> [Data]
Lemma bump_spec a live lost layout a' p :
  alloc_inv a live lost -> 0 <= l_size layout -> bump a layout = Ret (a', p) ->
  (p = null /\ a' = a) \/
  (p = base a + next a /\ p + l_size layout < base a + len a /\ base a' = base a /\ len a' = len a /\
   alloc_inv a' ((p, layout) :: live) lost).
Proof.
  intros Hinv Hs Hbump. pose proof Hinv as [I1 I2 I3 I4 I5 I6 I7]. unfold bump in Hbump.
  apply obind_Ret in Hbump as (n & (-> & Hn)%add_chk_Ret & Hbump).
  destruct (Z.leb_spec (len a) (next a + l_size layout)).
  - left. rewrite sub_chk_ok in Hbump by lia. simplify_eq/=. split; [done|].
    unfold set_next. rewrite Z.add_simpl_r. by destruct a.
  - right. apply obind_Ret in Hbump as (count & (-> & _)%add_chk_Ret & [= <- <-]).
    replace (base a + (next a + l_size layout) - l_size layout) with (base a + next a) by lia.
    rewrite wrap_small by (unfold in_u; lia). split_and!; [done|lia|done|done|].
    eapply (alloc_inv_push a); [done|done|done| |done|simpl; lia|reflexivity| |exact Hinv].
    + simpl. rewrite I5. lia.
    + done.
Qed.

(** The padding that aligns the top becomes a stashed block. *)
Lemma pad_spec a live lost padding n :
  alloc_inv a live lost -> 0 <= l_size padding -> n = next a + l_size padding -> n <= len a ->
  let a' := stash (set_next a n) (wrap W (base a + n - l_size padding), padding) in
  exists lost', alloc_inv a' live lost' /\ base a' = base a /\ len a' = len a /\ next a' = n /\
    alloc_count a' = alloc_count a /\
    (lost' = lost \/ Forall (fun b => is_null b = false) (stashed_deallocations a)).
Proof.
  intros Hinv Hs -> Hle a'. pose proof Hinv as [I1 I2 I3 I4 I5 I6 I7].
  destruct (stash_fields (set_next a (next a + l_size padding))
              (wrap W (base a + (next a + l_size padding) - l_size padding), padding)) as (E1 & E2 & E3 & E4).
  edestruct (alloc_inv_stash (set_next a (next a + l_size padding)) live lost) as (lost' & Hi & Hl).
  - eapply (alloc_inv_push a _ live live lost); [done|done|done|done|done|done|reflexivity| |done].
    by rewrite <- !Permutation_middle.
  - exists lost'. subst a'.
    replace (base a + (next a + l_size padding) - l_size padding) with (base a + next a) in * by lia.
    rewrite wrap_small in * by (unfold in_u; lia). split_and!; [exact Hi|done|done|done|done|].
    by destruct Hl as [?|[_ ?]]; [left|right].
Qed.

Lemma from_size_align_Some size align l : from_size_align size align = Some l -> l = MkLayout size align.
Proof. unfold from_size_align. case_match; congruence. Qed.

Lemma pad_aligned x align : 0 < align -> x mod align <> 0 -> (x + (align - x mod align)) mod align = 0.
Proof.
  intros Ha _. replace (x + (align - x mod align)) with (0 + (x / align + 1) * align).
  - by rewrite Z.mod_add by lia.
  - rewrite Z.mod_eq by lia. lia.
Qed.

Lemma alloc_spec a live lost layout a' p :
  alloc_inv a live lost -> 0 <= l_size layout -> 0 < l_align layout ->
  alloc a layout = Ret (a', p) ->
  exists lost',
    (lost' = lost \/ Forall (fun b => is_null b = false) (stashed_deallocations a)) /\
    ((p = null /\ alloc_inv a' live lost') \/
     (base a <= p /\ p + l_size layout < base a + len a /\ (p - base a) mod l_align layout = 0 /\
      (forall b addr, b ∈ live -> owns b addr -> owns (p, layout) addr -> False) /\
      alloc_inv a' ((p, layout) :: live) lost')).
Proof.
  intros Hinv Hs Ha Hal. unfold alloc, rem_chk in Hal. rewrite (proj2 (Z.eqb_neq _ _)) in Hal by lia.
  cbn [obind] in Hal. pose proof (Z.mod_pos_bound (next a) (l_align layout) Ha) as Hm.
  destruct (Z.eqb_spec (next a mod l_align layout) 0) as [H0|H0]; cbn [negb] in Hal.
  - exists lost. split; [by left|].
    destruct (bump_spec _ _ _ _ _ _ Hinv Hs Hal) as [[-> ->]|(-> & Hf & _ & _ & Hi)]; [by left|right].
    pose proof (inv_next _ _ _ Hinv). split_and!; [lia|done| | |done].
    + by replace (base a + next a - base a) with (next a) by lia.
    + intros b addr. by apply (alloc_inv_fresh _ _ _ _ b addr Hi).
  - rewrite sub_chk_ok in Hal by lia. cbn [obind] in Hal.
    destruct (from_size_align _ 1) as [l|] eqn:El; [|simplify_eq; exists lost; auto].
    apply from_size_align_Some in El as ->. cbn [l_size] in Hal.
    apply obind_Ret in Hal as (n & (-> & Hn)%add_chk_Ret & Hal).
    destruct (Z.leb_spec (len a) (next a + (l_align layout - next a mod l_align layout))).
    + rewrite sub_chk_ok in Hal by (pose proof (inv_next _ _ _ Hinv); lia). simplify_eq/=.
      exists lost. split; [by left|]. left. split; [done|].
      apply (alloc_inv_perm a _ live live lost lost); [done|done|simpl; lia|apply Hinv|done|exact Hinv].
    + edestruct (pad_spec a live lost (MkLayout (l_align layout - next a mod l_align layout) 1))
        as (lost' & Hi & E1 & E2 & E3 & E4 & Hl); [done|simpl; lia|reflexivity|simpl; lia|].
      exists lost'. split; [done|]. cbn [l_size] in *.
      destruct (bump_spec _ _ _ _ _ _ Hi Hs Hal) as [[-> ->]|(-> & Hf & _ & _ & Hi')]; [by left|right].
      rewrite E1, E2, E3 in *. pose proof (inv_next _ _ _ Hinv). split_and!; [lia|done| | |done].
      * rewrite Z.add_simpl_l. by apply pad_aligned.
      * intros b addr. by apply (alloc_inv_fresh _ _ _ _ b addr Hi').
Qed.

> [Goal of the exercise]
Please count the lines in the material above that hold "left", and state only the number.

> [Solved exercise]
6